Tranne pochissime persone nessuno ha mai potuto vedere dal vivo le Gioie della Corona del Regno d’Italia custodite da 75 anni nella Banca d’Italia. Nel febbraio del 2006, l’attuale Presidente del Consiglio Mario Draghi, nella qualità di Governatore, si occupò della lunghissima e mai risolta vicenda dei gioielli dei Savoia e in quei giorni sembrò davvero che gli italiani fossero sul punto di poter ammirare quei preziosi.
Draghi, pochi giorni dopo il suo insediamento ai vertici dell’Istituto, rispondendo al parlamentare Raffaele Costa che chiedeva di poter esporre i gioielli in una mostra da organizzarsi in occasione delle Olimpiadi invernali di Torino, diceva: “La Procura della Repubblica di Roma ha affermato il venir meno del vincolo di indisponibilità che non consentiva né l’esibizione dei gioielli della Corona del Regno d’Italia, né l’avvio delle procedure per la loro riconsegna”.
“La Repubblica” titolò il giorno seguente: “Sbloccato il tesoro dei Savoia. Draghi: i gioielli possono lasciare il caveau di Bankitalia. Il Governatore: presto una commissione per decidere come e a chi riconsegnarli”. Non se ne fece nulla. Ma perché? Torniamo all’ex Governatore.
I Savoia fanno causa: “Lo Stato restituisca i gioielli di famiglia”

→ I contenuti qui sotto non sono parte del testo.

Lemma index_short spec short urns urn :
  assoc short (buildServiceIndex spec) = Some urns ->
  (urn ∈ urns -> shortNameOf urn = Some short) /\
  (urn ∈ map fst (declared_services spec) -> shortNameOf urn = Some short -> urn ∈ urns).
Proof.
  unfold buildServiceIndex. set (l := map fst (declared_services spec)).
  assert (H : forall index seen,
    (forall s us u, assoc s index = Some us -> u ∈ us -> shortNameOf u = Some s) ->
    (forall u s, u ∈ seen -> shortNameOf u = Some s -> exists us, assoc s index = Some us /\ u ∈ us) ->
    (forall s us u, assoc s (fold_left index_add l index) = Some us -> u ∈ us -> shortNameOf u = Some s) /\
    (forall u s, u ∈ seen ++ l -> shortNameOf u = Some s ->
       exists us, assoc s (fold_left index_add l index) = Some us /\ u ∈ us)).
  { induction l as [|u0 l IH]; intros index seen H1 H2; [by rewrite app_nil_r|]. cbn [fold_left].
    replace (seen ++ u0 :: l) with ((seen ++ [u0]) ++ l) by by rewrite <-app_assoc.
    apply IH; unfold index_add; destruct (shortNameOf u0) as [s0|] eqn:E0; try done.
    - intros s us u. rewrite assoc_set_lookup. case_match; bool_hyps; subst; [|by apply H1].
      intros [= <-] [Hu|Hu]%elem_of_app; [|by apply list_elem_of_singleton in Hu as ->].
      destruct (assoc s0 index) as [us|] eqn:Ha; [by apply (H1 s0 us)|by apply not_elem_of_nil in Hu].
    - intros u s [Hu|Hu%list_elem_of_singleton]%elem_of_app Hs; rewrite assoc_set_lookup; case_match; bool_hyps; subst.
      + destruct (H2 u s0 Hu Hs) as (us & -> & Hin). eexists. split; [done|]. cbn. set_solver.
      + by apply H2.
      + eexists. split; [done|]. set_solver.
      + congruence.
    - intros u s [Hu|Hu%list_elem_of_singleton]%elem_of_app Hs; [by apply H2|congruence]. }
  intros Ha. destruct (H [] []) as [H1 H2]; [by intros ? ? ?|by intros ? ? ?%not_elem_of_nil|]. split; [by apply H1|].
  intros Hu Hs. destruct (H2 urn short Hu Hs) as (us & Hus & Hin). rewrite Ha in Hus. by injection Hus as ->.
Qed.

Lemma settings_own spec x short urn a h :
  lines_up spec x -> own_keys_distinct x -> shortNameOf urn = Some short ->
  urn ∈ map fst (declared_services spec) -> own_handler x short a = Some h ->
  (urn, a, h) ∈ flat_map (settings (buildServiceIndex spec)) (x_services x) /\
  forall h', (urn, a, h') ∈ flat_map (settings (buildServiceIndex spec)) (x_services x) -> h' = h.
Proof.
  intros Hlu [Hk Hown] Hs Hurn Hh. unfold own_handler in Hh.
  destruct (assoc short (x_services x)) as [[own chain|]|] eqn:Hx; [|done..].
  destruct (assoc a own) as [fh|] eqn:Ha; [|done]. subst fh. apply assoc_elem in Hx as Hin, Ha as Hina.
  destruct (lu_keys _ _ Hlu short _ Hin) as (urn' & Hi & _).
  assert (urn' = urn) as ->.
  { pose proof (proj2 (index_short spec short [urn'] urn Hi) Hurn Hs) as Hu. by apply list_elem_of_singleton in Hu. }
  split.
  - apply list_elem_of_In, in_flat_map. exists (short, Actions own chain). split; [by apply list_elem_of_In|].
    apply list_elem_of_In. unfold settings. cbn [fst snd]. rewrite Hi. apply list_elem_of_omap. by exists (a, Some h).
  - intros h' Hin'. apply list_elem_of_In, in_flat_map in Hin' as ([short' svc'] & Hsvc%list_elem_of_In & Hset%list_elem_of_In).
    unfold settings in Hset. cbn [fst snd] in Hset.
    destruct (assoc short' (buildServiceIndex spec)) as [[|u us]|] eqn:Hi'; try by apply not_elem_of_nil in Hset.
    destruct svc' as [own' chain'|]; [|by apply not_elem_of_nil in Hset].
    apply list_elem_of_omap in Hset as ([a' [h0|]] & Hown' & [= -> -> ->]).
    pose proof (proj1 (index_short spec short' _ urn Hi') ltac:(left)) as Hs'. rewrite Hs in Hs'. injection Hs' as <-.
    pose proof (assoc_distinct _ _ _ Hk Hsvc) as Hx'. rewrite Hx in Hx'. injection Hx' as <- <-.
    pose proof (assoc_distinct _ _ _ (Hown _ _ _ Hin) Hown') as Ha'. rewrite Ha in Ha'. by injection Ha'.
Qed.

(** A module whose handler map does not line up with its api.json in both
    directions is refused with every mismatch named; one that does becomes a
    device on which each declared action has a place, and the handler the map
    has for that service and action, and no other, is what it runs. *)
Theorem assembled_actions_run compile rootSchema spec x moduleName source g :
  own_keys_distinct x ->
  match assemble compile rootSchema spec x moduleName source g with
  | inl e =>
      ~ lines_up spec x /\ c_code e = JStr "MODULE_HANDLER_MISMATCH" \/
      initServices compile (mkDevice rootSchema []) spec = None
  | inr (g', d) =>
      lines_up spec x /\
      forall urn service a, (urn, service) ∈ declared_services spec -> a ∈ actionNamesOf service -> a ∉ object_members ->
        exists short, shortNameOf urn = Some short /\ invoke_at d urn a <> None /\
          forall h, own_handler x short a = Some h -> invoke_at d urn a = Some (Some h)
  end.
Proof.
  intros Hx. unfold assemble. destruct (validateHandlerMap spec x moduleName) as [|p ps] eqn:Hv.
  2: { left. split; [|done]. intros Hlu%(validate_lines_up spec x moduleName). congruence. }
  apply validate_lines_up in Hv. destruct (initServices compile (mkDevice rootSchema []) spec) as [[d0 ps0]|] eqn:Hi; [|by right].
  destruct (wire spec x (g, d0)) as [g' d] eqn:Hw. split; [done|]. intros urn service a Hin Ha Hm.
  destruct (lu_declared _ _ Hv urn service Hin) as (short & actions & Hs & _ & _). exists short. split; [done|].
  assert (Hplace : invoke_at d0 urn a <> None).
  { unfold initServices in Hi. unfold declared_services, serviceList_of in Hin. destruct (is_nullish _) eqn:Hn.
    { destruct (jget "serviceList" (jget "device" spec)); try done; by apply not_elem_of_nil in Hin. }
    destruct (fold_left _ _ _) as [[services ps]|] eqn:Hf; [|done]. injection Hi as <- _.
    destruct (initServices_place compile rootSchema _ _ _ _ _ urn a Hf) as (s & Hs' & Hp); [right; by exists service|].
    unfold invoke_at. cbn. rewrite Hs'. by destruct (assoc a (sv_actions s)). }
  rewrite wire_settings in Hw.
  destruct (set_all_at urn a (flat_map (settings (buildServiceIndex spec)) (x_services x)) (g, d0) Hplace) as [H1 H2].
  rewrite Hw in H1, H2. split; [done|]. intros h Hh.
  destruct (settings_own spec x short urn a h Hv Hx Hs) as [H3 H4]; [by apply (list_elem_of_fmap_2 fst _ (urn, service))|done|].
  apply H2; [exact H4|by left].
Qed.

(** ** Concrete maps *)

Definition demo_api : jsval :=
  JObj [("device", JObj [("serviceList", JObj [("urn:demo:serviceID:echo",
    JObj [("actionList", JArr [JObj [("name", JStr "say")]])])])])].

Definition demo_map : exported := mkExported true [("echo", Actions [("say", Some "say.js")] [])] [].

(** A service given as an instance of a class: its methods are on its
    prototype. *)
Definition demo_class_map : exported := mkExported true [("echo", Actions [] ["say"])] [].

di Francesco De Leo 25 Gennaio 2022
“I competenti uffici della Banca – continuava il Governatore nella sua risposta a Costa- hanno chiesto al Segretariato della presidenza del Consiglio indicazioni sui conseguenti comportamenti da tenere, da parte dell’Istituto, in qualità di depositario. Nel frattempo è intervenuta la modifica della tredicesima disposizione transitoria della Costituzione”.

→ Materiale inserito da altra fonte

Set Default Proof Using "Type".

(** An entry of the map: is it the module's, its spec, its last error's message
    and its services. *)
Record entry := mkEntry { en_ours : bool; en_spec : jsval; en_lastError : option string; en_services : list (string * service) }.

(** How a check ends; what an exception says is what V8 does. *)
Inductive status := Fine | Bad (message : string) | Threw (message : string).

Definition cannot_read (what of_ : string) : string := "Cannot read properties of " +:+ of_ +:+ " (reading '" +:+ what +:+ "')".
Definition nullish_text (v : jsval) : string := match v with JNull => "null" | _ => "undefined" end.

Definition SCHEMA_KEYS : list direction := [Input; Output; Fault].

Definition loaded_schema (a : option action) (k : direction) : option schema_obj := match a with Some a => schema_of k a | None => None end.

(** One key of one action: the copy with the schema in place of its pointer, and
    whether the schema's root type will do. *)
Definition check_key (serviceID : string) (loaded : option action) (a : jsval) (k : direction) : jsval * status :=
  let v := jget (key_name k) a in
  if is_nullish v then (a, Fine)
  else match loaded_schema loaded k with
       | None => (a, Threw (match loaded with Some _ => cannot_read "schema" "null" | None => cannot_read (key_name k) "undefined" end))
       | Some so =>
           if is_undef (so_schema so) then (a, Threw (in_quotes "undefined" +:+ " is not valid JSON"))
           else
             let v := with_member "schema" (json_copy (so_schema so)) v in
             let a := with_member (key_name k) v a in
             match k with
             | Fault => (a, Fine)
             | _ =>
                 let s := jget "schema" v in
                 if is_nullish s then (a, Threw (cannot_read "type" (nullish_text s)))
                 else if strict_eq (jget "type" s) (JStr "object") || strict_eq (jget "type" s) (JStr "array") then (a, Fine)
                 else (a, Bad ("schema root type must be either object or array: " +:+ serviceID +:+ "/" +:+ js_text (jget "name" a) +:+ "/" +:+ key_name k))
             end
       end.

Fixpoint check_keys (serviceID : string) (loaded : option action) (a : jsval) (ks : list direction) : jsval * status :=
  match ks with
  | [] => (a, Fine)
  | k :: ks => match check_key serviceID loaded a k with
               | (a, Fine) => check_keys serviceID loaded a ks
               | r => r
               end
  end.

Definition lookup_loaded (s : option service) (name : string) : option action :=
  match s with Some s => assoc name (sv_actions s) | None => None end.

(** The actions of one service, to the first that is not in order. *)
Fixpoint check_actions (serviceID : string) (s : option service) (actions : list jsval) : list jsval * status :=
  match actions with
  | [] => ([], Fine)
  | a :: actions =>
      match s with
      | None => (a :: actions, Threw (cannot_read "actions" "undefined"))
      | Some _ =>
          if is_nullish a then (a :: actions, Threw (cannot_read "name" (nullish_text a)))
          else match check_keys serviceID (lookup_loaded s (js_text (jget "name" a))) a SCHEMA_KEYS with
               | (a, Fine) => let '(actions, st) := check_actions serviceID s actions in (a :: actions, st)
               | (a, st) => (a :: actions, st)
               end
      end
  end.

(** A service whose actionList is an array, as a validated spec's is. *)
Definition check_service (services : list (string * service)) (serviceID : string) (spec : jsval) : jsval * status :=
  match jget "actionList" spec with
  | JArr actions => let '(actions, st) := check_actions serviceID (assoc serviceID services) actions in
                    (with_member "actionList" (JArr actions) spec, st)
  | v => (spec, if is_nullish spec then Threw (cannot_read "actionList" (nullish_text spec))
                else if is_nullish v then Threw (cannot_read "length" (nullish_text v)) else Fine)
  end.

Fixpoint check_services (services : list (string * service)) (list_ : list (string * jsval)) : list (string * jsval) * status :=
  match list_ with
  | [] => ([], Fine)
  | (id, s) :: rest =>
      match check_service services id s with
      | (s, Fine) => let '(rest, st) := check_services services rest in ((id, s) :: rest, st)
      | (s, st) => ((id, s) :: rest, st)
      end
  end.

(** [resolveSchemaInfo], on the copy of a spec with a device. *)
Definition resolveSchemaInfo (services : list (string * service)) (spec : jsval) : jsval * status :=
  let device := jget "device" spec in
  if is_nullish device then (spec, Threw (cannot_read "serviceList" (nullish_text device)))
  else match jget "serviceList" device with
       | JObj kvs => let '(kvs, st) := check_services services kvs in
                     (with_member "device" (with_member "serviceList" (JObj kvs) device) spec, st)
       | _ => (spec, Fine)
       end.

Record info := mkInfo { di_message : jsval; di_spec : jsval }.

(** One device: what is shown, and whether it is in error. *)
Definition info_of (e : entry) : info * bool :=
  let copy := json_copy (en_spec e) in
  match en_lastError e with
  | Some m => (mkInfo (JStr m) copy, true)
  | None => match resolveSchemaInfo (en_services e) copy with
            | (spec, Fine) => (mkInfo JNull spec, false)
            | (spec, Bad m) | (spec, Threw m) => (mkInfo (JStr m) spec, true)
            end
  end.

(** [onQueryDeviceList]: [hasError] is what the last device of the module set. *)
Definition onQueryDeviceList (devices : list entry) : list info * bool :=
  fold_left (fun acc e => if en_ours e then let '(i, bad) := info_of e in (acc.1 ++ [i], bad) else acc) devices ([], false).

Inductive answered := Shown (err : option cherr) (packageInfo : jsval) (deviceList : list info) | Failed (e : cherr).

(** [onQueryDeviceListResult] *)
Definition onQueryDeviceListResult (err : option cherr) (l : list info) (packageInfo : jsval) : answered :=
  if is_nullish packageInfo || is_nullish (jget "name" packageInfo) then Failed (CHError "MODULE_PACKAGE_INFO_INVALID" [])
  else Shown err packageInfo l.

Definition query_device_list (devices : list entry) (packageInfo : jsval) : answered :=
  let '(l, hasError) := onQueryDeviceList devices in
  onQueryDeviceListResult (if hasError then Some (CHError "MODULE_VERIFICATION_FAILED" []) else None) l packageInfo.

(** ** By a module's name *)

(** What the supervisor knows of a module, and a worker's violations. *)
Definition running_status : list (string * jsval) :=
  [("state", JStr "running"); ("lastReason", JNull); ("exits", JArr []); ("nextRestartAt", JNull)]%string.
Definition sandboxStatus (supervised : option (list (string * jsval))) (worker : option jsval) : jsval :=
  match supervised, worker with
  | None, None => JNull
  | _, _ => JObj (assoc_set "violations" (match worker with Some v => if is_nullish v then JNum 0 else v | None => JNum 0 end) (default running_status supervised))
  end.

Inductive listed := Listed (a : answered) (sandbox : option jsval) | UnknownModule.

(** [getModuleDeviceListByName]: is the module loaded, and by a worker? *)
Definition getModuleDeviceListByName (sandboxOff : bool) (loaded : option (option jsval)) (supervised : option (list (string * jsval)))
  (devices : list entry) (name : jsval) : listed :=
  match loaded with
  | None => match supervised with
            | Some _ => Listed (Shown None (JObj [("name"%string, name)]) []) (Some (sandboxStatus supervised None))
            | None => UnknownModule
            end
  | Some worker =>
      let a := query_device_list devices (JObj [("name"%string, name)]) in
      Listed a (match a with Shown _ _ _ => if sandboxOff then None else Some (sandboxStatus supervised worker) | Failed _ => None end)
  end.

(** ** What is listed *)

(** An action whose schemas are objects or missing. *)
Definition action_object (a : jsval) : Prop :=
  exists kvs, a = JObj kvs /\ forall k, is_nullish (jget (key_name k) a) = true \/ exists m, jget (key_name k) a = JObj m.

Definition resolved_key (loaded : option action) (a a' : jsval) (k : direction) : Prop :=
  if is_nullish (jget (key_name k) a) then jget (key_name k) a' = jget (key_name k) a
  else exists so, loaded_schema loaded k = Some so /\ jget "schema" (jget (key_name k) a') = json_copy (so_schema so).

Lemma check_key_fine id loaded a k a' : action_object a -> check_key id loaded a k = (a', Fine) ->
  action_object a' /\ resolved_key loaded a a' k /\ forall key, key <> key_name k -> jget key a' = jget key a.
Proof.
  intros (kvs & -> & Ho). unfold check_key, resolved_key. destruct (is_nullish _) eqn:En; [by intros [= <-]; split; [exists kvs|]|].
  destruct (Ho k) as [Hn|(m & Hm)]; [congruence|]. rewrite Hm. destruct (loaded_schema loaded k) as [so|]; [|by destruct loaded].
  destruct (is_undef (so_schema so)); [done|]. set (s := json_copy (so_schema so)). set (v := with_member "schema" s (JObj m)).
  assert (Hs : jget "schema" v = s) by (unfold v; by rewrite jget_with).
  assert (Hout : forall a1, a1 = with_member (key_name k) v (JObj kvs) -> action_object a1 /\
            (exists so0, Some so = Some so0 /\ jget "schema" (jget (key_name k) a1) = json_copy (so_schema so0)) /\
            forall key, key <> key_name k -> jget key a1 = jget key (JObj kvs)).
  { intros a1 ->. split; [|split].
    - exists (assoc_set (key_name k) v kvs). split; [done|]. intros k'. rewrite jget_with. destruct (String.eqb (key_name k') (key_name k)); [|apply Ho].
      right. by exists (assoc_set "schema" s m).
    - exists so. split; [done|]. by rewrite jget_with, String.eqb_refl.
    - intros key Hk. rewrite jget_with. apply String.eqb_neq in Hk. by rewrite Hk. }
  destruct k; [| |intros [= <-]; by apply Hout].
  all: destruct (is_nullish (jget "schema" v)); [done|]; destruct (_ || _); [|done]; intros [= <-]; by apply Hout.
Qed.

La modifica, infatti, abrogò le disposizioni che impedivano sin dal 1948 il rientro ed il soggiorno in Italia degli eredi maschi della Casa Reale Savoia – quindi del depositante re Umberto II – pur mantenendo in vigore la norma che stabilisce che i beni esistenti nel territorio nazionale degli ex re di Casa Savoia, delle loro consorti e dei loro discendenti maschi, sono avocati dallo Stato.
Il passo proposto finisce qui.